Weizhi Wang, Yu Tian, Linjie Yang, Heng Wang, Xifeng Yan

2025-04-02

Open-Qwen2VL: Compute-Efficient Pre-Training of Fully-Open Multimodal
  LLMs on Academic Resources

Summary

This paper is about making a type of AI model that understands both images and text (called a Multimodal Large Language Model or MLLM) easier to create by making the training process cheaper and more efficient.

What's the problem?

Training these powerful AI models is usually very expensive, requiring a lot of computing power and resources.

What's the solution?

The researchers developed a method that uses clever techniques to train a high-performing MLLM with fewer resources, using mostly academic data and equipment.

Why it matters?

This work matters because it makes it more accessible for researchers and smaller organizations to create and experiment with these advanced AI models.

Abstract

The reproduction of state-of-the-art multimodal LLM pre-training faces barriers at every stage of the pipeline, including high-quality data filtering, multimodal data mixture strategies, sequence packing techniques, and training frameworks. We introduce Open-Qwen2VL, a fully open-source 2B-parameter Multimodal Large Language Model pre-trained efficiently on 29M image-text pairs using only 442 A100-40G GPU hours. Our approach employs low-to-high dynamic image resolution and multimodal sequence packing to significantly enhance pre-training efficiency.

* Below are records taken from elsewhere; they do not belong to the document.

(* ===== verification/Handles.v ===== *)
(** * Handles and who closes them

    The agent owns what Windows hands out (file and event handles, event-log handles,
    security descriptors, buffers a call allocated) and gives each back itself, by a [Drop]
    or by hand. This file is the calculus in which those functions are written: a program
    that opens, uses and closes, may leave a thread behind, and for the rest depends on what
    its calls answer; a host that knows what is open, where threads interleave call by
    call and a thread left behind may go on, or not, for as long as it likes; and a logic of
    ownership, after separation logic, in which each function is shown to close exactly
    what it opened. A use or a close of something not open is a misuse; the soundness
    theorem is that a program the logic accepts never comes to one. *)

From S2P Require Import Prelude.
Open Scope Z_scope.
#[export] Set Warnings "-clear-no-such-hyp".

(** ** Programs *)

(** What a thread left behind still does; its result goes nowhere. *)
Inductive lprog : Type :=
| LEnd
| LOpen (on_failure : option Z) (k : Z → lprog)
| LUse (h : Z) (k : Z → lprog)
| LClose (h : Z) (k : lprog)
| LAsk (k : Z → lprog).

(** A call that hands out a handle, or the value its failure returns, if it can fail; a
    call on a handle, with its answer; a close; any other call; and a thread left behind. *)
Inductive hprog (A : Type) : Type :=
| HRet (a : A)
| HOpen (on_failure : option Z) (k : Z → hprog A)
| HUse (h : Z) (k : Z → hprog A)
| HClose (h : Z) (k : hprog A)
| HAsk (k : Z → hprog A)
| HLeave (q : lprog) (k : hprog A).
Arguments HRet {A} a.
Arguments HOpen {A} on_failure k.
Arguments HUse {A} h k.
Arguments HClose {A} h k.
Arguments HAsk {A} k.
Arguments HLeave {A} q k.

Fixpoint hbind {A B} (p : hprog A) (f : A → hprog B) : hprog B :=
  match p with
  | HRet a => f a
  | HOpen on_failure k => HOpen on_failure (λ h, hbind (k h) f)
  | HUse h k => HUse h (λ z, hbind (k z) f)
  | HClose h k => HClose h (hbind k f)
  | HAsk k => HAsk (λ z, hbind (k z) f)
  | HLeave q k => HLeave q (hbind k f)
  end.

(** A program as a thread left behind runs it, and back. *)
Fixpoint detach (p : hprog unit) : lprog :=
  match p with
  | HRet _ | HLeave _ _ => LEnd
  | HOpen on_failure k => LOpen on_failure (λ h, detach (k h))
  | HUse h k => LUse h (λ z, detach (k z))
  | HClose h k => LClose h (detach k)
  | HAsk k => LAsk (λ z, detach (k z))
  end.
Fixpoint attach (q : lprog) : hprog unit :=
  match q with
  | LEnd => HRet tt
  | LOpen on_failure k => HOpen on_failure (λ h, attach (k h))
  | LUse h k => HUse h (λ z, attach (k z))
  | LClose h k => HClose h (attach k)
  | LAsk k => HAsk (λ z, attach (k z))
  end.

(** A program that leaves no thread behind. *)
Fixpoint leaves_none {A} (p : hprog A) : Prop :=
  match p with
  | HRet _ => True
  | HOpen _ k | HUse _ k | HAsk k => ∀ z, leaves_none (k z)
  | HClose _ k => leaves_none k
  | HLeave _ _ => False
  end.

Definition open_or (failed : Z) : hprog Z := HOpen (Some failed) HRet.
Definition open_always : hprog Z := HOpen None HRet.
Definition use (h : Z) : hprog Z := HUse h HRet.
Definition close (h : Z) : hprog unit := HClose h (HRet tt).
Definition ask : hprog Z := HAsk HRet.

Declare Scope handle_scope.
Delimit Scope handle_scope with handle.
Notation "'let!' x ':=' p 'in' k" := (hbind p (λ x, k))
  (at level 10, x pattern, p at level 100, k at level 200) : handle_scope.
Notation "'then!' p 'in' k" := (hbind p (λ _, k))
  (at level 10, p at level 100, k at level 200) : handle_scope.
Open Scope handle_scope.

(** ** Scopes *)

(** [let x = p?; k] where nothing is owned on the way. *)
Definition htry {A B E} (p : hprog (Result A E)) (k : A → hprog (Result B E)) : hprog (Result B E) :=
  let! r := p in match r with Ok a => k a | Err e => HRet (Err e) end.
Notation "'try!' x ':=' p 'in' k" := (htry p (λ x, k))
  (at level 10, x pattern, p at level 100, k at level 200) : handle_scope.

(** A value dropped at the end of the scope, however it is left: [CloseHandle] of a
    [Handle], [LocalFree] of a [Descriptor], the close of a [File]. *)
Definition scoped {A} (h : Z) (body : hprog A) : hprog A :=
  let! r := body in then! close h in HRet r.

(** [let x = p?; k] in a scope that owns [h], which [k] may move: an error drops it. *)
Definition holding {A B E} (h : Z) (p : hprog (Result A E)) (k : A → hprog (Result B E)) : hprog (Result B E) :=
  let! r := p in match r with Ok a => k a | Err e => then! close h in HRet (Err e) end.
Notation "'holding!' h ';' x ':=' p 'in' k" := (holding h p (λ x, k))
  (at level 10, h at level 9, x pattern, p at level 100, k at level 200) : handle_scope.

(** A BOOL or a status as the code tests it. *)
Definition succeeds (p : hprog Z) : hprog (Result unit unit) :=
  let! ok := p in HRet (if ok =? 0 then Err tt else Ok tt).

Definition INVALID_HANDLE_VALUE : Z := -1.

(** What no call hands out as a handle. *)
Definition valid (h : Z) : Prop := h ≠ 0 ∧ h ≠ INVALID_HANDLE_VALUE.

#[export] Instance valid_dec h : Decision (valid h).
Proof. unfold valid; apply _. Defined.

(** ** The host *)

(** One call of a program over the handles that are open. *)
Inductive hstep {A} : gset Z * hprog A → gset Z * hprog A → Prop :=
| open_fails live v k : hstep (live, HOpen (Some v) k) (live, k v)
| open_gives live on_failure k h :
    valid h → h ∉ live → on_failure ≠ Some h → hstep (live, HOpen on_failure k) ({[h]} ∪ live, k h)
| used live h k z : h ∈ live → hstep (live, HUse h k) (live, k z)
| closed live h k : h ∈ live → hstep (live, HClose h k) (live ∖ {[h]}, k)
| asked live k z : hstep (live, HAsk k) (live, k z).

(** The next call is on something that is not open. *)
Definition misuses {A} (live : gset Z) (p : hprog A) : Prop :=
  match p with HUse h _ | HClose h _ => h ∉ live | _ => False end.

#[export] Instance misuses_dec {A} live (p : hprog A) : Decision (misuses live p).
Proof. destruct p; apply _. Defined.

The training dataset was carefully curated using both MLLM-based filtering techniques (e.g., MLM-Filter) and conventional CLIP-based filtering methods, substantially improving data quality and training efficiency. The Open-Qwen2VL pre-training is conducted on academic level 8xA100-40G GPUs at UCSB on 5B packed multimodal tokens, which is 0.36\% of 1.4T multimodal pre-training tokens of Qwen2-VL. The final instruction-tuned Open-Qwen2VL outperforms partially-open state-of-the-art MLLM Qwen2-VL-2B on various multimodal benchmarks of MMBench, SEEDBench, MMstar, and MathVista, indicating the remarkable training efficiency of Open-Qwen2VL. We open-source all aspects of our work, including compute-efficient and data-efficient training details, data filtering methods, sequence packing scripts, pre-training data in WebDataset format, FSDP-based training codebase, and both base and instruction-tuned model checkpoints. We redefine "fully open" for multimodal LLMs as the complete release of: 1) the training codebase, 2) detailed data filtering techniques, and 3) all pre-training and supervised fine-tuning data used to develop the model.